When coronary CT angiography (CCTA) images are viewed at a core laboratory, the chance of a stenosis being identified as significant is less than when readers at the local institution look at the same scans of patients with stable chest pain, researchers reported at RSNA 2017 last week.
In a study that involved nearly 5,000 patients, the core laboratory readers suggested that 13% of the CCTA scans revealed significant stenosis -- classified as obstruction of at least 50% -- compared with 23% of the scans reviewed at a local institution. Overall, that represented a 41% reduction in lesions being termed significant (p < 0.001), said Dr. Michael Lu, an assistant professor of radiology at Massachusetts General Hospital and Harvard Medical School.
In addition, when catheter quantitative coronary artery stenosis of at least 50% was used as a reference standard, the core laboratory readers had an accuracy of 0.69 (area under the curve, AUC), compared with an accuracy of 0.57 AUC for readers at the sites (p < 0.001), Lu said in his presentation on November 27. The study was published online in the Radiology simultaneously with its presentation at the RSNA meeting.
Lu suggested that a more "parsimonious reading of the CCTA at the institutional sites would have resulted in a reduction of patients being sent for catheterization. However, there are conscious or unconscious biases that may push the reader to call more disease when trying to determine if a lesion is 45% or greater than 50%."

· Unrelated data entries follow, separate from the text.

(* ===== verification/Locks.v ===== *)
(** * Locks of the database

    What a statement locks until its transaction ends - the row it writes, the
    row a SELECT ... FOR UPDATE reads, the keys of the unique indexes its row
    enters - and what the holder of such locks may rely on while other
    transactions commit. *)
From S2P Require Import Prelude PyValues Schema.

Inductive lock :=
  | RowUser (i : uuid)
  | EmailKey (e : string)
  | RowWallet (i : uuid)
  | OwnerKey (u : uuid) (currency : string)
  | RowTransaction (i : uuid)
  | IdempotencyKey (k : string)
  | RowEntry (i : uuid)
  | RowOutbox (i : uuid)
  | RowProcessed (consumer : string) (t : uuid)
  | RowStat (currency type : string).

#[export] Instance lock_eq_dec : EqDecision lock.
Proof. solve_decision. Defined.

Definition lock_code (k : lock) : N * N * string * string :=
  match k with
  | RowUser i => (0, i, "", "")
  | EmailKey e => (1, 0, e, "")
  | RowWallet i => (2, i, "", "")
  | OwnerKey u c => (3, u, c, "")
  | RowTransaction i => (4, i, "", "")
  | IdempotencyKey k => (5, 0, k, "")
  | RowEntry i => (6, i, "", "")
  | RowOutbox i => (7, i, "", "")
  | RowProcessed c t => (8, t, c, "")
  | RowStat c ty => (9, 0, c, ty)
  end%N.
Definition lock_decode (c : N * N * string * string) : lock :=
  let '(n, i, s, s') := c in
  match n with
  | 0 => RowUser i | 1 => EmailKey s | 2 => RowWallet i | 3 => OwnerKey i s
  | 4 => RowTransaction i | 5 => IdempotencyKey s | 6 => RowEntry i | 7 => RowOutbox i
  | 8 => RowProcessed s i | _ => RowStat s s'
  end%N.
#[export] Instance lock_countable : Countable lock.
Proof. refine (inj_countable' lock_code lock_decode _). by intros []. Defined.

(** A foreign key locks the wallet an entry refers to; users and headers are
    never locked against that. *)
Definition needs (c : change) : gset lock :=
  match c with
  | InsUser i _ e _ => {[RowUser i; EmailKey e]}
  | InsWallet i u cur => {[RowWallet i; OwnerKey u cur]}
  | InsTransaction i _ _ _ k =>
      {[RowTransaction i]} ∪ match k with Some k => {[IdempotencyKey k]} | None => ∅ end
  | InsEntry i _ _ _ _ w _ =>
      {[RowEntry i]} ∪ match w with Some w => {[RowWallet w]} | None => ∅ end
  | InsOutbox i _ _ _ _ => {[RowOutbox i]}
  | InsProcessed c t => {[RowProcessed c t]}
  | InsStat cur ty _ _ | SetStat cur ty _ _ => {[RowStat cur ty]}
  | SetBalance i _ => {[RowWallet i]}
  | SetStatus i _ => {[RowTransaction i]}
  | SetPublished i _ => {[RowOutbox i]}
  end.

Definition needs_all (cs : list change) : gset lock := ⋃ (needs <$> cs).
Definition needs_log (ws : list write) : gset lock := needs_all (wr_change <$> ws).

Lemma needs_all_cons c cs : needs_all (c :: cs) = needs c ∪ needs_all cs.
Proof. done. Qed.

Lemma needs_all_app cs cs' : needs_all (cs ++ cs') = needs_all cs ∪ needs_all cs'.
Proof. unfold needs_all. by rewrite fmap_app, union_list_app_L. Qed.

Lemma needs_log_cons w ws : needs_log (w :: ws) = needs (wr_change w) ∪ needs_log ws.
Proof. done. Qed.

Lemma needs_log_app ws ws' : needs_log (ws ++ ws') = needs_log ws ∪ needs_log ws'.
Proof. unfold needs_log. by rewrite fmap_app, needs_all_app. Qed.

(** ** What the holder of the locks [L] may rely on *)
Record agree (L : gset lock) (d d' : Database) : Prop := Agree {
  ag_user : forall i, RowUser i ∈ L -> users d' !! i = users d !! i;
  ag_email : forall e i u, EmailKey e ∈ L -> users d' !! i = Some u -> User.email u = e ->
    exists u0, users d !! i = Some u0 /\ User.email u0 = e;
  ag_wallet : forall i, RowWallet i ∈ L -> wallets d' !! i = wallets d !! i;
  ag_owner : forall u c i r, OwnerKey u c ∈ L -> wallets d' !! i = Some r ->
    Wallet.user_id r = u -> Wallet.currency r = c ->
    exists r0, wallets d !! i = Some r0 /\ Wallet.user_id r0 = u /\ Wallet.currency r0 = c;
  ag_txn : forall i, RowTransaction i ∈ L -> transactions d' !! i = transactions d !! i;
  ag_key : forall k i t, IdempotencyKey k ∈ L -> transactions d' !! i = Some t ->
    Transaction.idempotency_key t = Some k ->
    exists t0, transactions d !! i = Some t0 /\ Transaction.idempotency_key t0 = Some k;
  ag_entry : forall i, RowEntry i ∈ L -> i ∈ (LedgerEntry.id <$> ledger_entries d') ->
    i ∈ (LedgerEntry.id <$> ledger_entries d);
  ag_outbox : forall i, RowOutbox i ∈ L -> outbox_events d' !! i = outbox_events d !! i;
  ag_processed : forall c t, RowProcessed c t ∈ L ->
    processed_events d' !! (c, t) = processed_events d !! (c, t);
  ag_stat : forall c ty, RowStat c ty ∈ L ->
    transaction_stats d' !! (c, ty) = transaction_stats d !! (c, ty);
  ag_user_kept : forall i, is_Some (users d !! i) -> is_Some (users d' !! i);
  ag_wallet_kept : forall i, is_Some (wallets d !! i) -> is_Some (wallets d' !! i);
  ag_txn_kept : forall i, is_Some (transactions d !! i) -> is_Some (transactions d' !! i) }.

Lemma agree_refl L d : agree L d d.
Proof. split; eauto. Qed.

Lemma agree_trans L d d' d'' : agree L d d' -> agree L d' d'' -> agree L d d''.
Proof.
  intros [A1 A2 A3 A4 A5 A6 A7 A8 A9 A10 A11 A12 A13] [B1 B2 B3 B4 B5 B6 B7 B8 B9 B10 B11 B12 B13].
  split; try solve [intros i Hi; by rewrite B1, A1 | intros i Hi; by rewrite B3, A3
    | intros i Hi; by rewrite B5, A5 | intros i Hi; by rewrite B8, A8
    | intros c t Hi; by rewrite B9, A9 | intros c ty Hi; by rewrite B10, A10 | auto].
  - intros e i u He Hu Hm. destruct (B2 e i u He Hu Hm) as (u0 & Hu0 & Hm0). eauto.
  - intros u c i r Hk Hr Ho Hc. destruct (B4 u c i r Hk Hr Ho Hc) as (r0 & Hr0 & Ho0 & Hc0). eauto.
  - intros k i t Hk Ht Hkt. destruct (B6 k i t Hk Ht Hkt) as (t0 & Ht0 & Hk0). eauto.
Qed.

Lemma agree_mono L L' d d' : L' ⊆ L -> agree L d d' -> agree L' d d'.
Proof. intros HL []. split; eauto. Qed.

#[local] Ltac other_row := intros; repeat match goal with
  | H : <[_ := _]> _ !! _ = Some _ |- _ => rewrite lookup_insert in H; case_decide; simplify_eq/=
  | H : alter _ _ _ !! _ = Some _ |- _ =>
      rewrite lookup_alter in H; case_decide; simplify_eq/=;
      [apply fmap_Some in H as (? & ? & ->)|]
  | H : _ ∈ (_ <$> (_ ++ [_])) |- _ =>
      rewrite fmap_app in H; apply elem_of_app in H as [H|H]; [|apply list_elem_of_singleton in H]
  | |- <[_ := _]> _ !! _ = _ => rewrite lookup_insert_ne; [done|]
  | |- alter _ _ _ !! _ = _ => rewrite lookup_alter_ne; [done|]
  | |- is_Some (<[_ := _]> _ !! _) => rewrite lookup_insert; case_decide; eauto
  | |- is_Some (alter _ _ _ !! _) => rewrite lookup_alter; case_decide; rewrite ?fmap_is_Some; eauto
  end; simplify_eq/=.

(** A statement of another transaction, whose locks are other ones. *)
Lemma agree_write L d n s c : needs c ## L -> agree L d (apply_write d (mkWrite n s c)).
Proof.
  intros HL. destruct d as [us ws ts es os ps ss].
  destruct c; simpl in HL; split; simpl; try done; other_row;
    try (exfalso; set_solver); try (intros ?; simplify_eq/=; set_solver); eauto.
Qed.

Lemma agree_writes L d ws : needs_log ws ## L -> agree L d (apply_writes d ws).
Proof.
  revert d. induction ws as [|[n s c] ws IH]; intros d HL; [apply agree_refl|].
  rewrite needs_log_cons in HL. rewrite apply_writes_cons.
  apply (agree_trans _ _ (apply_write d (mkWrite n s c))).
  - apply agree_write. set_solver.
  - apply IH. set_solver.
Qed.

#[local] Ltac same_row := intros; repeat match goal with
  | H : <[_ := _]> _ !! _ = Some _ |- _ => rewrite lookup_insert in H; case_decide; simplify_eq/=
  | H : alter ?f ?k _ !! ?i = Some _ |- _ => rewrite lookup_alter in H
  | |- context [<[_ := _]> _ !! _] => rewrite !lookup_insert; case_decide; simplify_eq/=
  | |- context [alter _ _ _ !! _] => rewrite !lookup_alter; case_decide; simplify_eq/=
  | H : _ ∈ (_ <$> (_ ++ [_])) |- _ =>
      rewrite fmap_app in H |- *; apply elem_of_app in H as [H|H]; apply elem_of_app; [left|by right]
  end; simplify_eq/=.

(** The holder's own next statement, on both. *)
Lemma agree_apply L d d' n s c : agree L d d' ->
  agree L (apply_write d (mkWrite n s c)) (apply_write d' (mkWrite n s c)).
Proof.
  intros [A1 A2 A3 A4 A5 A6 A7 A8 A9 A10 A11 A12 A13].
  destruct d as [us ws ts es os ps ss], d' as [us' ws' ts' es' os' ps' ss']. simpl in *.
  destruct c; split; simpl; try done; same_row; eauto;
    try match goal with
    | H : is_Some (<[_ := _]> _ !! _) |- _ => rewrite lookup_insert_ne in H by done; eauto
    | H : is_Some (alter _ _ _ !! _) |- _ => rewrite lookup_alter in H; case_decide; simplify_eq;
        rewrite ?fmap_is_Some in *; eauto
    | |- _ <$> _ = _ <$> _ => f_equal; eauto
    | H : _ <$> _ = Some _ |- _ => apply fmap_Some in H as (r0 & Hr0 & ->)
    end.
  - simpl in *. destruct (A4 _ _ i r0 H Hr0 eq_refl eq_refl) as (r1 & Hr1 & Ho & Hc).
    rewrite Hr1. eexists. split; [done|]. done.
  - simpl in *. destruct (A6 k i r0 H Hr0 H1) as (t0 & Ht0 & Hk). rewrite Ht0.
    eexists. split; [done|]. done.
Qed.

(** A statement that passes its checks still does. *)
Lemma agree_violation L d d' c : agree L d d' -> needs c ⊆ L ->
  violation d c = None -> violation d' c = None.
Proof.
  intros [A1 A2 A3 A4 A5 A6 A7 A8 A9 A10 A11 A12 A13] HL.
  destruct c; simpl in HL; unfold violation; rewrite ?check_row_None; try done; intros [Hd Hi];
    (split; [exact Hd|]); revert Hi.
  - unfold user_integrity. rewrite !andb_true_iff, !bool_decide_eq_true, !no_row_spec.
    intros [Hn He]. split; [rewrite A1; [done|set_solver]|]. intros j u Hu Hm.
    destruct (A2 email j u ltac:(set_solver) Hu Hm) as (u0 & Hu0 & Hm0). by apply (He j u0).
  - unfold wallet_integrity. rewrite !andb_true_iff, !bool_decide_eq_true, !no_row_spec.
    intros [[Hn Ho] Hu]. split; [split; [rewrite A3; [done|set_solver]|]|auto].
    intros j r Hr [Hw Hc]. destruct (A4 user_id currency j r ltac:(set_solver) Hr Hw Hc) as (r0 & Hr0 & ?).
    by apply (Ho j r0).
  - unfold transaction_integrity. rewrite !andb_true_iff, !bool_decide_eq_true.
    intros [Hn Hk]. split; [rewrite A5; [done|set_solver]|].
    destruct idempotency_key as [k|]; [|done]. rewrite no_row_spec in *. intros j t Ht Hkt.
    destruct (A6 k j t ltac:(set_solver) Ht Hkt) as (t0 & Ht0 & Hk0). by apply (Hk j t0).
  - unfold entry_integrity. rewrite !andb_true_iff, !bool_decide_eq_true.
    intros [[[[Ha Hs] Hn] Ht] Hw]. split; [split; [split; [done|]|auto]|].
    + intros Hin. apply Hn, A7; [set_solver|done].
    + destruct wallet_id; [|done]. rewrite bool_decide_eq_true in *. auto.
  - unfold outbox_integrity. rewrite !bool_decide_eq_true. intros Hn. rewrite A8; [done|set_solver].
  - rewrite !bool_decide_eq_true. intros Hn. rewrite A9; [done|set_solver].
  - rewrite !bool_decide_eq_true. intros Hn. rewrite A10; [done|set_solver].
Qed.

(** The open statements of the holder stay acceptable. *)
Lemma agree_valid L d d' ws : agree L d d' -> needs_log ws ⊆ L ->
  valid_writes d ws -> valid_writes d' ws.
Proof.
  revert d d'. induction ws as [|[n s c] ws IH]; intros d d' Hag HL; [done|].
  rewrite needs_log_cons in HL. simpl in *. intros [Hv Hws]. split.
  - eapply agree_violation; [done| |done]. set_solver.
  - eapply IH; [by apply agree_apply|set_solver|done].
Qed.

"These findings were robust across clinical reader expertise, the threshold for significant coronary artery disease, and the extent of coronary artery calcium," he said. "The core lab was more accurate with quantitative coronary angiography as the reference standard. Despite calling 41% less disease, the core lab had similar prognostic value for cardiovascular death and myocardial infarction."
The analysis was part of the Prospective Multicenter Imaging Study for Evaluation of Chest Pain (PROMISE), in which Lu and colleagues at 193 North American sites interpreted coronary CTA scans as part of the clinical evaluation of stable chest pain. CTA was also interpreted retrospectively by a central core lab blinded to clinical data, site interpretation, and outcomes.
The sites evaluated 4,347 patients, of whom 51.5% were women. Overall, the mean age of the participants in the study was 60.4 years.
Over a follow-up period of 25 months, 1.3% of the patients experienced a coronary event. There was a correlation of 0.67 for significant findings and an event in the core lab interpretations and a correlation of 0.68 for significant findings and an event in the local site interpretation of the scans (p = 0.71).
In commenting on the study, Dr. Jonathon Leipsic, vice chairman of radiology and an associate professor of cardiology and radiology at the University of British Columbia, suggested that the different environments under which the decisions were made as to whether the lesion in question was significant may have played a role in the discordant results.
"The drivers of the discordance may be that in the core lab we have a goal of greater accuracy, and the core lab readers are not biased by the symptoms of the patients," he noted, calling on his own experience as a core lab researcher. "The core lab reader is more risk-tolerant because we are not dealing with a patient but with a trial; we have no time constraints -- we have 48 hours to give an interpretation -- but that is very different than someone calling out from the ward asking about the patient they are clinically worried about; and we have an optimal reading environment with no interruptions."
On the other hand, "the physician reader is more focused on the patients; is biased by the patient symptoms; is risk-averse, especially with medical-legal concerns; and has constant interruptions," Leipsic said.
He said the PROMISE results leave him with several questions, for example: "Can we really expect core labs to make all our decisions, or are we going to accept overdiagnoses?"
Leipsic suggested that further testing of blood perfusion could help define which patients need to go to the cath lab. There is also the promise of artificial intelligence or deep-learning algorithms that may eventually play a role in the decision-making, he said.